DIRECTIONS FOR THIS TASK
In full and unchanged, output the entries that follow.

── RECORDS TO USE ──

(* ===== verification/CfAdd.v ===== *)
(** * crossfilter: adding records

    [preAdd] of a dimension sorts the new values, marks the new records its
    filter leaves out, and merges them into the values and the index; [add]
    does this for every dimension, [dimension] for a new one.  Both preserve
    the invariant of [CfInv]. *)

From S2P Require Import Prelude.
From S2P Require Import Arrays.
From S2P Require Import Sums.
From S2P Require Import CfBisect.
From S2P Require Import CfQuicksort.
From S2P Require Import CfQuicksortCorrect.
From S2P Require Import CfArray.
From S2P Require Import CfBits.
From S2P Require Import CfCore.
From S2P Require Import CfInv.
From S2P Require Import CfFilter.
From S2P Require Import CfSelect.
From S2P Require Import CfMerge.
From S2P Require Import CfGroups.

Section marks.
Context {R X : Type} `{JsOrdLaws X} (d : @dim R X) (b n0 n1 : Z) (fl newIndex : tarr) (newValues : list X).
Context (Hn0 : 0 <= n0) (Hn1 : 0 <= n1).
Context (Hkd : kind_ok (tkind fl)) (Hb : 0 <= b < kind_width (tkind fl)) (Hlen : n0 + n1 <= tlen fl).
Context (Hcells : forall k x, aget (tcells fl) k = Some x -> cell_ok (tkind fl) x).
Context (Hclear : forall k x, n0 <= k -> aget (tcells fl) k = Some x -> Z.testbit x b = false).
Context (Hnv : alen newValues = n1) (Hni : tcells newIndex ≡ₚ seqZ 0 n1).
Context (Hone : d_one d = bit_one b).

───

OUTPUT FOR THIS TASK
(* ===== verification/CfAdd.v ===== *)
(** * crossfilter: adding records

    [preAdd] of a dimension sorts the new values, marks the new records its
    filter leaves out, and merges them into the values and the index; [add]
    does this for every dimension, [dimension] for a new one.  Both preserve
    the invariant of [CfInv]. *)

From S2P Require Import Prelude.
From S2P Require Import Arrays.
From S2P Require Import Sums.
From S2P Require Import CfBisect.
From S2P Require Import CfQuicksort.
From S2P Require Import CfQuicksortCorrect.
From S2P Require Import CfArray.
From S2P Require Import CfBits.
From S2P Require Import CfCore.
From S2P Require Import CfInv.
From S2P Require Import CfFilter.
From S2P Require Import CfSelect.
From S2P Require Import CfMerge.
From S2P Require Import CfGroups.

Section marks.
Context {R X : Type} `{JsOrdLaws X} (d : @dim R X) (b n0 n1 : Z) (fl newIndex : tarr) (newValues : list X).
Context (Hn0 : 0 <= n0) (Hn1 : 0 <= n1).
Context (Hkd : kind_ok (tkind fl)) (Hb : 0 <= b < kind_width (tkind fl)) (Hlen : n0 + n1 <= tlen fl).
Context (Hcells : forall k x, aget (tcells fl) k = Some x -> cell_ok (tkind fl) x).
Context (Hclear : forall k x, n0 <= k -> aget (tcells fl) k = Some x -> Z.testbit x b = false).
Context (Hnv : alen newValues = n1) (Hni : tcells newIndex ≡ₚ seqZ 0 n1).
Context (Hone : d_one d = bit_one b).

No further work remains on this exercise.